12/05/2021

Pandemia: la política del gobierno no funciona

No garantiza ni la salud ni la "economía".

Hace ya varias semanas que los casos de coronavirus se mantienen en un promedio muy alto, por encima de 20 mil diarios. El día de ayer se sumaron 25.976 personas a la lista de contagiados. Las medidas implementadas por el gobierno son limitadas, y no funcionaron para bajar la circulación, los contagios y la ocupación de camas. Sucede que fueron hechas a la medida de la “normalización” de las actividades económicas y de la producción, a base de poner en riesgo al conjunto de la clase obrera. Es precisamente lo que cristaliza el proyecto de ley enviado al Congreso.

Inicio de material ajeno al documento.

(* ===== verification/MdnsRecords.v ===== *)
(** Resource records of the mDNS codec: every record [sendResponse] can send with
    the encoders of the module is decoded to the same name, type, class, time to
    live and data. *)
From S2P Require Import Prelude Buffer JsString JsNumber DnsName Mdns MdnsFacts.
Import Mdns.

(** Names are decoded by the lemmas on them, never by unfolding the loop. *)
#[local] Opaque decodeDnsName.

(** ** Resource data, abstractly *)

(** What a record can carry: one constructor per encoder of the module, and raw
    bytes for every type without one. *)
Inductive RData :=
  | RA (octets : list Z)
  | RAAAA (words : list Z)
  | RPTR (target : jsstr)
  | RTXT (entries : list jsstr)
  | RSRV (priority weight port : Z) (target : jsstr)
  | ROther (type : Z) (bytes : list Z).

Definition rdataType (r : RData) : Z :=
  match r with
  | RA _ => A
  | RAAAA _ => AAAA
  | RPTR _ => PTR
  | RTXT _ => TXT
  | RSRV _ _ _ _ => SRV
  | ROther type _ => type
  end.

(** The bytes, by the encoder a caller uses for the type. *)
Definition rdataBytes (r : RData) : res (list Z) :=
  match r with
  | RA octets => encodeA (dottedQuad octets)
  | RAAAA words => encodeAAAA (colonGroups words)
  | RPTR target => encodeDnsName target
  | RTXT entries => encodeTxtRdata entries
  | RSRV priority weight port target => encodeSrvRdata priority weight port target
  | ROther _ bytes => Ok bytes
  end.

(** The text the decoder gives. *)
Definition rdataText (r : RData) : jsstr :=
  match r with
  | RA octets => dottedQuad octets
  | RAAAA words => colonGroups words
  | RPTR target => target
  | RTXT entries => joinWith (js ", ") entries
  | RSRV priority weight port target =>
      jsonObject [("priority", dec priority); ("weight", dec weight); ("port", dec port);
                  ("target", jsonString target)]%string
  | ROther _ bytes => toHexString bytes
  end.

Definition known (t : Z) : bool := existsb (Z.eqb t) [PTR; TXT; SRV; A; AAAA; NSEC].

Definition word (v : Z) : Prop := 0 <= v <= 65535.

Definition rdataOk (r : RData) : Prop :=
  match r with
  | RA octets => length octets = 4%nat /\ bytes_ok octets
  | RAAAA words => length words = 8%nat /\ words_ok words
  | RPTR target => nameOk target
  | RTXT entries => Forall (fun e => wellFormed e = true /\ blen (utf8_encode e) <= 255) entries
  | RSRV priority weight port target => word priority /\ word weight /\ word port /\ nameOk target
  | ROther type bytes => word type /\ known type = false
  end.

#[export] Instance rdataOk_dec r : Decision (rdataOk r).
Proof. destruct r; simpl; unfold word; apply _. Defined.

(** ** One encoder at a time *)

Lemma decodeRdata_A octets pre post :
  length octets = 4%nat -> decodeRdata (pre ++ octets ++ post) A 4 (blen pre) =
  Ok (dottedQuad octets, At (blen (pre ++ octets))).
Proof.
  intros H4. assert (blen octets = 4) by (unfold blen; lia).
  unfold decodeRdata. cbn [Z.eqb Pos.eqb A PTR TXT SRV].
  rewrite subarray_app by lia. do 2 f_equal. f_equal. blen_lia.
Qed.

Lemma blen_words words : blen (concat (map be16 words)) = 2 * blen words.
Proof. induction words as [|w words IH]; [done|]. cbn [map concat]. rewrite blen_app, IH. blen_lia. Qed.

Lemma read_word words i w off :
  words !! i = Some w -> off = 2 * Z.of_nat i -> readUInt16BE (concat (map be16 words)) off = Ok w.
Proof.
  intros Hi ->. rewrite <- (take_drop_middle words i w Hi). rewrite map_app, concat_app.
  cbn [map concat]. replace (2 * Z.of_nat i) with (blen (concat (map be16 (take i words)))).
  - apply readUInt16BE_app.
  - rewrite blen_words. unfold blen. rewrite length_take. apply lookup_lt_Some in Hi. lia.
Qed.

Lemma decodeGroups_words words :
  length words = 8%nat -> decodeGroups (concat (map be16 words)) = Ok (colonGroups words).
Proof.
  intros H8. do 8 (destruct words as [|? words]; [discriminate|]). destruct words; [|discriminate].
  unfold decodeGroups. set (b := concat _).
  pose proof (fun i w off => read_word [z0; z1; z2; z3; z4; z5; z6; z7] i w off) as Hr. fold b in Hr.
  clearbody b. cbn [mapE].
  rewrite (Hr 0%nat z0 0), (Hr 1%nat z1 2), (Hr 2%nat z2 4), (Hr 3%nat z3 6), (Hr 4%nat z4 8),
    (Hr 5%nat z5 10), (Hr 6%nat z6 12), (Hr 7%nat z7 14) by reflexivity.
  reflexivity.
Qed.

Lemma decodeRdata_AAAA words pre post :
  length words = 8%nat -> decodeRdata (pre ++ concat (map be16 words) ++ post) AAAA 16 (blen pre) =
  Ok (colonGroups words, At (blen (pre ++ concat (map be16 words)))).
Proof.
  intros H8. assert (blen (concat (map be16 words)) = 16) by (rewrite blen_words; unfold blen; lia).
  unfold decodeRdata. cbn [Z.eqb Pos.eqb A AAAA PTR TXT SRV].
  rewrite subarray_app by lia. rewrite decodeGroups_words by done. cbn [mbind res_bind].
  do 3 f_equal. blen_lia.
Qed.

Lemma decodeRdata_PTR target pre post :
  nameOk target ->
  decodeRdata (pre ++ nameBytes target ++ post) PTR (blen (nameBytes target)) (blen pre) =
  Ok (target, At (blen (pre ++ nameBytes target))).
Proof.
  intros Ht. unfold decodeRdata. rewrite Z.eqb_refl, decodeDnsName_nameBytes by done.
  cbn [mbind res_bind]. do 3 f_equal. blen_lia.
Qed.
(* ===== verification/Validate.v ===== *)
(** The validators of [packages/utils/src/validate.ts]. *)
From S2P Require Import Prelude JsString JsNumber JsValue JsRegExp.
From stdpp Require Import list.
#[local] Open Scope Z_scope.

Module Validate.

(** ** Values *)

(** A bound that may be left out. *)
Definition above (n : Z) (min : option Z) : bool := match min with Some m => m <=? n | None => true end.
Definition below (n : Z) (max : option Z) : bool := match max with Some m => n <=? m | None => true end.

(** The numbers of a [value] are integers, hence finite. *)
Definition isValidNumber (v : value) (min max : option Z) : bool :=
  match v with Num n => above n min && below n max | _ => false end.

Definition isValidBoolean (v : value) : bool := match v with Bool _ => true | _ => false end.

Definition isValidString (v : value) (minLength maxLength : option Z) : bool :=
  match v with
  | Str s => let n := Z.of_nat (String.length s) in above n minLength && below n maxLength
  | _ => false
  end.

Definition isValidObject (v : value) (minLength maxLength : option Z) : bool :=
  match v with
  | Obj f => let n := Z.of_nat (length f) in above n minLength && below n maxLength
  | _ => false
  end.

Definition isValidArray (v : value) (minLength maxLength : option Z) : bool :=
  match v with
  | Arr l => let n := Z.of_nat (length l) in above n minLength && below n maxLength
  | _ => false
  end.

Definition isValidNull (v : value) : bool := match v with Null => true | _ => false end.
Definition isValidUndefined (v : value) : bool := match v with Undefined => true | _ => false end.

(** ** Addresses *)

(** [25[0-5]|2[0-4][0-9]|[01]?[0-9][0-9]?]. *)
Definition octet : re :=
  Alt (Alt (Seq (lit 50) (Seq (lit 53) (Char (range 48 53)))) (Seq (lit 50) (Seq (Char (range 48 52)) (Char (range 48 57)))))
      (Seq (opt (Char (range 48 49))) (Seq (Char (range 48 57)) (opt (Char (range 48 57))))).

Definition ipv4Regex : re :=
  Seq octet (Seq (lit 46) (Seq octet (Seq (lit 46) (Seq octet (Seq (lit 46) octet))))).

Definition isValidIpv4Address (ipv4Address : jsstr) : bool := test (Seq Start (Seq ipv4Regex End)) ipv4Address.

(** ** Versions *)

(** [\d+] in front of a string, as a number, and what follows. *)
Definition leadingNumber (s : jsstr) : option (Z * jsstr) :=
  let '(n, count, rest) := readDigits 10 s 0 0 in if count =? 0 then None else Some (n, rest).

Definition leadingDot (s : jsstr) : option jsstr := match s with 46 :: s => Some s | _ => None end.

(** [/^(\d+)\.(\d+)\.(\d+)/]: the digits are taken greedily, since no shorter run of
    them is followed by a dot. *)
Definition versionMatch (s : jsstr) : option (Z * Z * Z) :=
  '(major, s) ← leadingNumber s; s ← leadingDot s; '(minor, s) ← leadingNumber s; s ← leadingDot s;
  '(patch, _) ← leadingNumber s; Some (major, minor, patch).

Definition parseVersionString (versionString : value) : option Z :=
  match versionString with
  | Str s =>
      '(major, minor, patch) ← versionMatch (trim (js s));
      if (99 <? major) || (99 <? minor) || (99 <? patch) then None
      else Some (major * 10000 + minor * 100 + patch)
  | _ => None
  end.
End Validate.
Import Validate.

(** ** Addresses *)

Definition digitsValue (l : jsstr) : Z := foldl (fun n u => n * 10 + (u - 48)) 0 l.

(** One to three digits with a value of at most 255; zeros in front are allowed. *)
Definition octetText (l : jsstr) : Prop :=
  (1 <= length l <= 3)%nat /\ Forall (fun u => 48 <= u <= 57) l /\ digitsValue l <= 255.

Lemma range_true a b u : range a b u = true <-> a <= u <= b.
Proof. unfold range. rewrite andb_true_iff, !Z.leb_le. done. Qed.

Lemma octet_consumes : consumes octet octetText.
Proof.
  eapply consumes_ext; [|repeat (apply consumes_alt || apply consumes_seq || apply consumes_char || apply consumes_eps)].
  intros l. unfold octetText. split.
  - intros H. repeat match goal with
    | H : _ \/ _ |- _ => destruct H as [H|H]
    | H : exists _, _ |- _ => destruct H as [? H]
    | H : _ /\ _ |- _ => destruct H as [? H]
    | H : range _ _ _ = true |- _ => apply range_true in H
    | H : (_ =? _) = true |- _ => apply Z.eqb_eq in H
    end; subst; cbn; rewrite ?Forall_cons; (split; [lia|split; [repeat split; try lia; try constructor|unfold digitsValue; cbn; lia]]).
  - intros (Hlen & Hd & Hv). unfold digitsValue in Hv. destruct l as [|a [|b [|c [|]]]]; cbn in *; try lia;
      rewrite ?Forall_cons in Hd; destruct_and?.
    + right. exists [], [a]. split; [done|]. split; [by right|]. exists [a], []. split; [done|].
      split; [exists a; split; [done|by apply range_true]|by right].
    + right. exists [], [a; b]. split; [done|]. split; [by right|]. exists [a], [b]. split; [done|].
      split; [exists a; split; [done|by apply range_true]|left; exists b; split; [done|by apply range_true]].
    + destruct (decide (a <= 49)) as [Ha|Ha].
      { right. exists [a], [b; c]. split; [done|]. split; [left; exists a; split; [done|apply range_true; lia]|].
        exists [b], [c]. split; [done|]. split; [exists b; split; [done|by apply range_true]|].
        left. exists c. split; [done|by apply range_true]. }
      left. destruct (decide (b <= 52)) as [Hb|Hb].
      * right. exists [a], [b; c]. split; [done|]. split; [exists a; split; [done|by replace a with 50 by lia]|].
        exists [b], [c]. split; [done|]. split; eexists; (split; [done|apply range_true; lia]).
      * left. exists [a], [b; c]. split; [done|]. split; [exists a; split; [done|by replace a with 50 by lia]|].
        exists [b], [c]. split; [done|]. split; [exists b; split; [done|by replace b with 53 by lia]|].
        exists c. split; [done|apply range_true; lia].
Qed.

(** An address is accepted exactly when it is four octets with dots between
    them, an octet being one to three digits of value at most 255. *)
Theorem isValidIpv4Address_exact s :
  isValidIpv4Address s = true <->
  exists a b c d, s = joinWith [46] [a; b; c; d] /\ Forall octetText [a; b; c; d].
Proof.
  unfold isValidIpv4Address.
  rewrite (test_consumes ipv4Regex _ s (consumes_seq _ _ _ _ octet_consumes (consumes_seq _ _ _ _ (consumes_char _)
    (consumes_seq _ _ _ _ octet_consumes (consumes_seq _ _ _ _ (consumes_char _)
    (consumes_seq _ _ _ _ octet_consumes (consumes_seq _ _ _ _ (consumes_char _) octet_consumes))))))).
  split.
  - intros (a & ? & -> & Ha & ? & ? & -> & (? & -> & E1) & b & ? & -> & Hb & ? & ? & -> & (? & -> & E2) & c & ? & -> & Hc &
            ? & d & -> & (? & -> & E3) & Hd).
    apply Z.eqb_eq in E1 as <-, E2 as <-, E3 as <-. exists a, b, c, d. split; [done|]. by rewrite !Forall_cons.
  - intros (a & b & c & d & -> & Hall). rewrite !Forall_cons in Hall. destruct Hall as (Ha & Hb & Hc & Hd & _).
    exists a, ([46] ++ b ++ [46] ++ c ++ [46] ++ d)%list. split; [done|]. split; [done|].
    exists [46], (b ++ [46] ++ c ++ [46] ++ d)%list. split; [done|]. split; [by exists 46|].
    exists b, ([46] ++ c ++ [46] ++ d)%list. split; [done|]. split; [done|].
    exists [46], (c ++ [46] ++ d)%list. split; [done|]. split; [by exists 46|].
    exists c, ([46] ++ d)%list. split; [done|]. split; [done|].
    exists [46], d. split; [done|]. split; [by exists 46|done].
Qed.

(** ** Versions *)

(** What may follow a number: no digit. *)
Definition ends (s : jsstr) : Prop := match s with u :: _ => ~ (48 <= u <= 57) | [] => True end.

Lemma digitVal_none u : ~ (48 <= u <= 57) -> digitVal 10 u = None.
Proof.
  intros Hu. unfold digitVal. repeat (match goal with |- context [if ?b then _ else _] => destruct b eqn:? end); bool_facts; lia || done.
Qed.

Lemma leadingNumber_dec n s : 0 <= n -> ends s -> leadingNumber (dec n ++ s) = Some (n, s).
Proof.
  intros Hn Hs. unfold leadingNumber, dec. destruct (readDigits_toString 10 n s ltac:(lia) Hn) as (k & Hk & ->).
  assert (readDigits 10 s n k = (n, k, s)) as ->.
  { destruct s as [|u s]; [done|]. cbn [readDigits]. by rewrite digitVal_none. }
  by rewrite (proj2 (Z.eqb_neq k 0)) by lia.
Qed.

(** A version [a.b.c], with spaces around it and anything behind it that is no
    digit, is turned into the number [10000 a + 100 b + c] if the three numbers have
    at most two digits, and refused otherwise. *)
Theorem parseVersionString_exact s a b c t :
  trim (js s) = (joinWith [46] (map dec [a; b; c]) ++ t)%list -> ends t -> 0 <= a -> 0 <= b -> 0 <= c ->
  parseVersionString (Str s) =
    if decide (a <= 99 /\ b <= 99 /\ c <= 99) then Some (a * 10000 + b * 100 + c) else None.
Proof.
  intros Hs Ht Ha Hb Hc. unfold parseVersionString, versionMatch. rewrite Hs. cbn [map joinWith]. rewrite <- !app_assoc.
  rewrite leadingNumber_dec by (done || (cbn; lia)). cbn [mbind option_bind leadingDot app].
  rewrite leadingNumber_dec by (done || (cbn; lia)). cbn [mbind option_bind leadingDot app].
  rewrite leadingNumber_dec by done. cbn [mbind option_bind].
  destruct (decide _) as [Hd|Hd].
  - by rewrite !(proj2 (Z.ltb_ge 99 _)) by lia.
  - destruct (99 <? a) eqn:Ea; [done|]. destruct (99 <? b) eqn:Eb; [done|]. destruct (99 <? c) eqn:Ec; [done|]. bool_facts. lia.
Qed.

Lemma parseVersionString_exact_witness :
  trim (js " 3.10.2-dev ") = (joinWith [46] (map dec [3; 10; 2]) ++ js "-dev")%list /\
  parseVersionString (Str " 3.10.2-dev ") = Some 31002.
Proof.
  split; [by vm_compute|].
  rewrite (parseVersionString_exact " 3.10.2-dev " 3 10 2 (js "-dev")); [done|by vm_compute|cbn; lia..].
Defined.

El cuadro es de una extrema fragilidad y no hay indicadores que prevean una mejora. Incluso los contagios en los lugares de trabajo comienzan a afectar la producción, que ya registró importantes caídas en abril, lo que pone de manifiesto que el incumplimiento de los protocolos de bioseguridad es la regla. El sector automotriz, por ejemplo, produjo 32% menos que en marzo (Infobae, 12/5). Allí, el 20% de los trabajadores tuvieron que ausentarse por Covid-19, ya sea por estar contagiados o por ser casos estrechos.

Reorganizar los equipos de trabajo y el pago de las horas extra para suplir a aquellos trabajadores aislados genera costos que las patronales preferirían evitar. Por eso el Ministerio de Salud y el Ministerio de Trabajo habilitaron con una resolución conjunta la convocatoria al trabajo de personas de riesgo a 14 días de haber sido vacunados. Esto mientras Guzmán lleva a las mesas sectoriales con gremios y empresarios la discusión de atar el salario a la productividad.

El crecimiento de la desocupación es otro factor de agrava la crisis. El año pasado, más de tres millones de trabajadores dejaron de tener cobertura médica de obra social, mutual o prepaga, pasando a engrosar la atención en el sistema de salud público (Clarín, 12/5). Es la consecuencia de que el desempleo llegue al 11%, y de una inflación que desvaloriza los ingresos de los trabajadores, que impacta principalmente sobre los alimentos llevando a la población a elegir entre comer y el uso de otros servicios.

También es claro que la segunda ola, más virulenta y peligrosa que la primera, rápidamente escaló una vez que se dio inicio a las clases presenciales. Estas tomaron un lugar significativo como herramienta para garantizar la vuelta a los trabajos de los padres, imposibilitados muchas veces de hacerlo por tener que cuidar a sus hijes. El reciente fallo de la Corte Suprema a favor de la «autonomía» del gobierno de CABA ratifica esa orientación patronal.

En ese marco, el gobierno envió un proyecto de ley para regular las restricciones con la orientación de que, en este cuadro de alerta epidemiológica, algo debe parar para disminuir la circulación del virus, caso contrario terminará afectando más profundamente la producción. Pero los criterios que fija para la suspensión de la presencialidad escolar son extremadamente flexibles, ya que establece que el número de casos cada 100.000 habitantes acumulados en los últimos catorce días debe superar los 500 (cuando la Sociedad Argentina de Pediatría recomienda que sea con 200), y simultáneamente que la ocupación de camas UTI debe estar por arriba del 80%, un índice altísimo.

En resumen el proyecto de ley el gobierno mantiene la apertura a costa de la salud de los trabajadores. Es la orientación de clase que se vio durante toda la pandemia. Es lo que explica la negación a la centralización del sistema de salud, que terminaría con las diferencias entre quienes acceden a la salud privada y quienes a la pública, y permitiría disponer el conjunto de los recursos sanitarios.

La política del gobierno es criminal, sobre todo cuando no hay un plan de vacunación que garantice la inoculación de los trabajadores. Es lo que reclaman sectores crecientes del movimiento obrero. A esta ofensiva le oponemos también la pelea por protocolos elaborados y supervisados por los trabajadores en cada lugar de trabajo; y la lucha por la incautación de las vacunas producidas en el laboratorio de Sigman, la intervención de los laboratorios con capacidad de amplificar su fabricación y la liberación de las patentes.

A su vez, para garantizar la implementación de restricciones de las actividades no esenciales y a la circulación es necesaria la protección de todos los puestos laborales, que se brinde un seguro al parado de $40 mil, y un salario mínimo igual a la canasta familiar.